Small is beautifull
Dulu, pas pertama kali masuk S1 FEUI 2004, kuliah perdana yang dibawakan oleh dosen senior yang terngiang sampai sekarang adalah “small is beautifull”. Saat itu pembahasan lebih berfokus bagaimana resizing organization akan dapat meciptakan efisiensi dan efektifitas. Ternyata untuk KIB II (Kabinet Indonesia Bersatu) saat ini malah tidak berlaku. Jumlah pos menteri semakin gendut dengan jabatan pos wakil menteri yang seakan diobral.
Wamen, sebuah polemik dan pro kontra. Karena kehadirannya yang tiba-tiba dijatah separo lebih dari jumlah menteri (20 dari 34 menteri mempunyai wakil). Jumlah yang belum ada sebelumnya. Apalagi mereka itu rata-rata profesional yang seakan membentuk zaken kabinet. Padahal yang ada hanyalah zaken kabinet yang semu dikarenakan pos utama menteri masih berisi orang-orang partai yang kadang masih diragukan kapabilitasnya (survey LSI 2011 menyatakan 44,7% tidak puas dengan kinerja KIB II).
Fenomena ini tidak terlepas dari leadership style Presiden sendiri yang memilih gaya akomodatif dalam menanggapi situasi saat ini. Semua ingin disenangkan, semua ingin dirangkul, semua ingin diperhatikan padahal itu tidaklah mungkin bisa. Lincoln pernah berujar, “you can’t please all of the people of the time.”
Accomodatif Style
Pakar ilmu pemerintahan dari IPDN, I Nyoman Sumaryadi (2009) jauh hari sudah menyarakan agar Presiden mendorong terciptanya postur pemerintahan yang ramping dan efektif dengan membuat struktur kabinet yang ramping. Titik fokusnya dengan maksimalisasi peran pejabat teknis seperti dirjen yang akan melibatkan banyak kalangan teknokrat, akademisi, dan profesional yang berkompeten di bidangnya. Bukannya dengan menambah jabatan wamen.

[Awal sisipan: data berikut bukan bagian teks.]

(** * The menu catalog and its recycle bin (src/contexts/global.tsx)

    A shallow embedding of the five menu helpers of [GlobalContextProvider]:
    [addMenuItem], [removeMenuItem], [updateMenuItem], [restoreMenuItem] and
    [moveMenuItem].  The two React states [menuRawList] and [recyleRawData]
    are threaded explicitly through a [World]; a state setter called with an
    updater function is the application of that updater to the store, and the
    setters called from inside another updater run in call order. *)

From Stdlib Require Import String List ZArith Bool Lia.
From stdpp Require Import base option list gmap strings.
Import ListNotations.

Local Open Scope Z_scope.
Local Open Scope nat_scope.
Local Open Scope list_scope.
#[local] Set Warnings "-register-all".

(** ** Data model *)

(** Values held by the dynamic payload of a menu item ([item.data]). *)
Inductive JsVal : Type :=
| JNull
| JBool (b : bool)
| JNum (z : Z)
| JStr (s : string)
| JObj (fields : list (string * JsVal)).

Module MenuItemType.
(** Modelled from the spec: the enum of entry kinds is declared in '@/enums',
    outside the sources at hand.  The spec gives a closed set of leaf kinds
    (Http, Schema, Markdown document, Request) and folder kinds. *)
Inductive t : Type := Http | Schema | Markdown | Request | Folder.
End MenuItemType.

Module CatalogType.
(** Modelled from the spec: the enum [CatalogType] is declared in '@/enums'.
    The helper names its members [Http], [Schema], [Request] and [Markdown];
    [Other] stands for every member outside these four. *)
Inductive t : Type := Http | Schema | Request | Markdown | Other.
End CatalogType.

Hal ini harus serius diperhatikan mengingat jumlah menteri dalam KIB II sudah terhitung banyak. Bandingkan dengan Malaysia (27 menteri), Thailand (19 menteri), dan rata-rata negara Asia yang hanya 24. Bahkan, negara maju yang permasalahannya lebih kompleks malah menterinya lebih sedikit (rata-rata negara Organization for Economic and Development / OECD hanya 15)
Presiden harusnya berani act out of the box sedari awal. Mengingat jumlah menteri semenjak Orde Baru trend¬-nya berkisar 30-40 menteri dan terus dilanjutkan. Maka catatan ke depan, siapapun presidennya harus berani melakukan penyederhanaan walaupun jalan likuidasi harus diambil sebagai breaktrough. Inipun butuh keberanian ekstra mengingat resistensi dari parpol yang sudah mengkapling beberapa pos kementrian. Sebenarnya juga bukan hal yang sulit karena mantan presiden Gus Dur pernah membubarkan dua pos menteri (Depsos dan Deppen).
Style presiden yang ingin mengakomodasi ini justru menjadi sumber masalah serius. Seringkali untuk melakukan apapun, presiden terlalu lama wait and see. Akibatnya, kebijakan terkesan setengah-setengah dan banci. Bahkan beberapa akhirnya berlarut-larut dan batal terjadi.
Meskipun style ini punya sisi kelebihan namun harus segera dikoreksi. Karena style yang membuat posisi nyaman ini jika dianut berlebihan bisa menciptakan banyak masalah. Seperti diketahui, style ini seringkali menunda keputusan dengan membuat komisi-komisi untuk menyelesaikan permasalah. Dan parahnya, kadang komisi ini tumpang tindih dan seperti macam ompong yang terbatas power-nya. Karena ujung-ujungnya, Presiden lagi yang menjadi penentu akhir dan ini artinya sebuah kelambatan keputusan.
Takutnya akan terjadi untuk kasus wamen juga. Pengangkatan wamen yang serentak untuk 13 kementrian yang sebelumnya sudah ada di 7 kementrian bisa jadi akan diturunkan serentak pula. Padahal sangat disayangkan mengingat mereka adalah orang-orang yang competence dan boleh jadi merekalah the real minister jika menterinya memang benar-benar tidak capable.